Die Möglichkeiten des Bundesministeriums für Gesundheit und Soziale Sicherung, eine fristgerechte Einführung und Weiterentwicklung des neuen Krankenhausvergütungssystems nach Fallpauschalen sicherzustellen, werden gestärkt. Dies geht aus dem so genannten Fallpauschalenänderungsgesetz hervor, das jetzt vom Bundestag verabschiedet wurde. Demnach sollen dem Aufsicht führenden Ministerium mehr Entscheidungskompetenzen im Rahmen der Ersatzvornahmen eingeräumt werden.

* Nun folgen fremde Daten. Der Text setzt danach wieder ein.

Lemma server_step_inv g s ev s' : inv g s → server_step d s ev = Some s' → inv g s'.
Proof.
  intros [Hc Hs] Hstep.
  assert (u_client s' = u_client s ∧ u_fin s' = u_fin s ∧ u_broken s' = u_broken s ∧ ∀ e, u_server s ≠ SDone e) as (? & ? & ? & ?).
  { unfold server_step, server_store, server_return in Hstep.
    destruct (u_server s); destruct ev; repeat case_match; simplify_eq; done. }
  split; [by apply (client_inv_server g s)|]. pose proof Hs as Hs'. unfold server_inv in Hs'. unfold server_step in Hstep.
  destruct (u_server s) as [| | |e|e] eqn:Es; destruct ev; try done.
  - destruct (u_wire s) as [|b rest] eqn:Ew; [done|]. case_decide as Hb; [|done]. injection Hstep as <-. subst b.
    destruct Hs' as (Hf & Ha & Hp & He). rewrite Ew in Hp, He. unfold server_inv. simpl. done.
  - injection Hstep as <-. destruct Hs' as (Hf & Ha & _). unfold server_inv. simpl. split_and!; [done| | |done]; by rewrite Ha.
  - destruct Hs' as (Hf & Ha & Hp & He).
    assert ([MagicBinaryTransfer] `prefix_of` g) as Hm by (trans ([MagicBinaryTransfer] ++ u_wire s); [by apply prefix_app_r|done]).
    injection Hstep as <-. destruct (dk_opens d) eqn:Ed; unfold server_inv; simpl.
    + exists []. split; [split_and!; simpl; [done|done|lia|done]|done].
    + split_and!; done.
  - destruct Hs' as (q & Hq & Hfl). case_match eqn:En; [|done]. injection Hstep as <-.
    rewrite andb_true_iff, Nat.ltb_lt, Nat.leb_le in En. destruct En as [_ En]. by apply (server_store_inv g s q).
  - destruct Hs' as (q & Hq & Ha & Hp & He). case_match eqn:Ew; [|done]. injection Hstep as <-.
    rewrite andb_true_iff, bool_decide_eq_true in Ew. destruct Ew as [Ew Hfin]. rewrite Ew, app_nil_r in He.
    unfold server_inv. simpl. split_and!; [done|done|by exists q|]. intros _ Hb. rewrite Hb, orb_false_r in Hfin.
    split; [done|]. exists q. split; [by destruct Hq|]. by rewrite He.
  - destruct Hs' as (q & Hq & Ha & _). case_match eqn:Eb; [|done]. injection Hstep as <-.
    unfold server_inv. simpl. split_and!; [done..|by exists q|done].
  - injection Hstep as <-. by apply server_return_inv.
Qed.

Lemma prefix_take_of (n : nat) (k k' g : bytes) : (k ++ k') `prefix_of` g → (k ++ take n k') `prefix_of` g.
Proof. intros H. trans (k ++ k'); [apply prefix_app, prefix_take|done]. Qed.

Lemma break_inv g s kw ka :
  u_broken s = false → inv g s →
  inv g (MkUpload (u_client s) (u_server s) (take kw (u_wire s)) (u_fin s) (u_file s) (take ka (u_answer s)) true).
Proof.
  intros Eb [[Hg Hc] Hs]. split.
  - split; [exact Hg|]. simpl. destruct (u_client s); try done. destruct Hc as [? (H1 & H2 & H3)].
    split; [done|]. split_and!; [done| |done]. intros Hr. destruct (H2 Hr) as (f & ? & ? & _). exists f. auto.
  - assert (∀ q, stored d g s q → stored d g (MkUpload (u_client s) (u_server s) (take kw (u_wire s)) (u_fin s)
      (u_file s) (take ka (u_answer s)) true) q) as Hst by done.
    unfold server_inv in *. simpl. destruct (u_server s) as [| | |e|e].
    + destruct Hs as (? & Ha & Hp & _). unfold in_flight. simpl. rewrite Ha, take_nil. split_and!; [done|done| |done].
      by apply (prefix_take_of kw []).
    + destruct Hs as (? & Ha & Hp & _). unfold in_flight. simpl. rewrite Ha, take_nil. split_and!; [done|done| |done].
      by apply (prefix_take_of kw [MagicBinaryTransfer]).
    + destruct Hs as (q & Hq & Ha & Hp & _). exists q. unfold in_flight. simpl. rewrite Ha, take_nil.
      split; [done|]. split_and!; [done| |done]. by apply (prefix_take_of kw (_ :: q)).
    + destruct Hs as (? & Ha & He & Hst'). rewrite Ha, take_nil. split_and!; [done|done| |done]. destruct e; try done. naive_solver.
    + destruct Hs as (He & Hp & _ & Hcomp). split_and!; [|by trans (u_answer s); [apply prefix_take|]|done|].
      * destruct e; try done. naive_solver.
      * intros He' Hne. apply Hcomp; [done|]. intros Ha. by rewrite Ha, take_nil in Hne.
Qed.

Lemma upload_step_inv g s ev s' : inv g s → ustep s ev = Some s' → ∃ g', inv g' s'.
Proof.
  intros Hi Hstep. destruct ev; simpl in Hstep;
    try (by apply (client_step_inv g s _ s' Hi Hstep)); try (exists g; by apply (server_step_inv g s _ s' Hi Hstep)).
  exists g. destruct (u_broken s) eqn:Eb; [done|]. injection Hstep as <-. by apply break_inv.
Qed.

Lemma upload_start_inv : inv [] upload_start.
Proof. split; split; simpl; try done; apply prefix_nil. Qed.

Lemma upload_run_inv s evs s' g : inv g s → urun s evs = Some s' → ∃ g', inv g' s'.
Proof.
  revert s g. induction evs as [|ev evs IH]; intros s g Hi; simpl; [intros [= <-]; by exists g|].
  destruct (ustep s ev) as [s1|] eqn:E; [|done]. simpl. destruct (upload_step_inv g s ev s1 Hi E) as [g1 H1].
  by apply (IH s1 g1).
Qed.

(** ** Lemmas: the run ends *)

Definition client_left (c : client_pc) : nat :=
  match c with
  | CMagic => 2 * length (default [] path) + 8
  | COpen => 2 * length (default [] path) + 5
  | CCopy rest => 2 * length rest + 4
  | CCloseWrite => 3
  | CStatus => 2
  | CDone _ => 0
  end.

Definition server_left (p : server_pc) : nat :=
  match p with SMagic => 4 | SOpen => 3 | SCopy => 2 | SAnswer _ => 1 | SDone _ => 0 end.

Definition upload_left (s : upload) : nat :=
  client_left (u_client s) + server_left (u_server s) + length (u_wire s) + (if u_broken s then 0 else 1).

Lemma upload_step_left s ev s' : ustep s ev = Some s' → (upload_left s' < upload_left s)%nat.
Proof.
  destruct s as [c p w fin file ans br]. unfold upload_left, upload_step, client_step, server_step, client_return.
  unfold server_return, server_store, client_send, set_client, set_server, with_wire, set_fin, set_file, set_answer.
  destruct ev, c, p; simpl; try done; repeat case_match; simplify_eq; intros; simplify_eq/=;
    rewrite ?length_app, ?length_take, ?length_drop in *; simpl in *;
    repeat match goal with H : (_ && _) = true |- _ => apply andb_true_iff in H as [? ?] end;
    rewrite ?Nat.ltb_lt, ?Nat.leb_le in *; try lia.
Qed.

(** ** Lemmas: an undisturbed run *)

(** The receiver has something to do. *)
Lemma server_moves g s :
  inv g s → u_broken s = false → server_closed s = false → (u_wire s ≠ [] ∨ u_fin s = true ∧ g ≠ []) →
  ∃ ev, disturbance ev = false ∧ is_Some (ustep s ev).
Proof.
  intros [[Hg _] Hs] Hb Hcl Hw. unfold server_inv in Hs. unfold server_closed in Hcl.
  destruct (u_server s) as [| | |e|e] eqn:Es; [| | | |done].
  - destruct Hs as (_ & _ & _ & Hwire). specialize (Hwire Hb). simpl in Hwire.
    exists ServerMagic. simpl. unfold server_step. rewrite Es. subst g.
    destruct (u_wire s) as [|b rest]; [naive_solver|]. apply prefix_cons_inv_1 in Hg as ->. split; [done|]. by rewrite decide_True.
  - exists ServerOpen. simpl. unfold server_step. by rewrite Es.
  - destruct (decide (u_wire s = [])) as [Hnil|Hne].
    + destruct Hw as [?|[Hfin _]]; [done|]. exists ServerEOF. simpl. unfold server_step. rewrite Es, Hnil, Hfin. done.
    + exists (ServerRead 1). simpl. unfold server_step. rewrite Es. destruct (u_wire s); [done|]. done.
  - exists ServerAnswer. simpl. unfold server_step. by rewrite Es.
Qed.

Lemma upload_progress g s :
  (0 < window)%nat → half_close = true → inv g s → u_broken s = false →
  (∃ r e, u_client s = CDone r ∧ u_server s = SDone e) ∨ ∃ ev, disturbance ev = false ∧ is_Some (ustep s ev).
Proof.
  intros Hwin Hhalf Hi Hb. pose proof Hi as [[Hg Hc] Hs].
  destruct (server_closed s) eqn:Hcl.
  - unfold server_closed in Hcl. destruct (u_server s) as [| | | |e] eqn:Es; try done.
    destruct (u_client s) as [| |rest| | |r] eqn:Ec; [right..|left; by exists r, e];
      [exists ClientWriteFails|exists ClientOpen|exists ClientWriteFails|exists ClientCloseWrite|exists ClientStatus];
      (split; [done|]); simpl; unfold client_step, server_closed; rewrite Ec, ?Es, ?Hhalf, ?orb_true_r; done.
  - right. pose proof (server_moves g s Hi Hb Hcl) as Hmove. destruct (u_client s) as [| |rest| | |r] eqn:Ec.
    + destruct Hc as [-> _]. destruct (decide (u_wire s = [])) as [Hnil|Hne]; [|by apply Hmove; left].
      exists (ClientWrite 0). split; [done|]. simpl. unfold client_step. rewrite Ec, Hnil.
      by rewrite (proj2 (Nat.ltb_lt _ _)).
    + exists ClientOpen. split; [done|]. simpl. unfold client_step. by rewrite Ec.
    + destruct (decide (rest = [])) as [->|Hrest].
      { exists ClientCopied. split; [done|]. simpl. unfold client_step. by rewrite Ec. }
      destruct (decide (u_wire s = [])) as [Hnil|Hne]; [|by apply Hmove; left].
      exists (ClientWrite 1). split; [done|]. simpl. unfold client_step. rewrite Ec, Hnil. destruct rest; [done|].
      simpl. destruct window; [lia|done].
    + exists ClientCloseWrite. split; [done|]. simpl. unfold client_step. by rewrite Ec.
    + destruct Hc as (Hfin & f & _ & ->). apply Hmove. by right.
    + destruct Hc as (Hfin & Hr & _). apply Hmove. right. split; [done|]. intros Hnil. specialize (Hr Hnil).
      by rewrite Hb, Hcl in Hr.
Qed.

Mit dem Änderungsgesetz bessert die Bundesregierung das am 1. Januar 2003 in Kraft getretene Recht in einigen Details nach. So sollen für anfänglich schwer im Fallpauschalensystem abbildbare Leistungen noch bis 2006 krankenhausindividuelle Zusatzentgelte vereinbart werden. Abteilungen und Krankenhäuser, deren Leistungen in dem neuen Entgeltsystem noch nicht sachgerecht vergütet werden, können vorübergehend von der DRG-Abrechnung ausgenommen werden.
Mit dem Gesetz wird ferner der Anspruch der Krankenhäuser auf Finanzmittel aus dem Programm zur Optimierung der Arbeitszeitbedingungen verbessert. So wird auf die bislang vorgesehene Gegenfinanzierung der für das Jahr 2004 verfügbaren 100 Millionen Euro durch krankenhausinterne Einsparmaßnahmen verzichtet.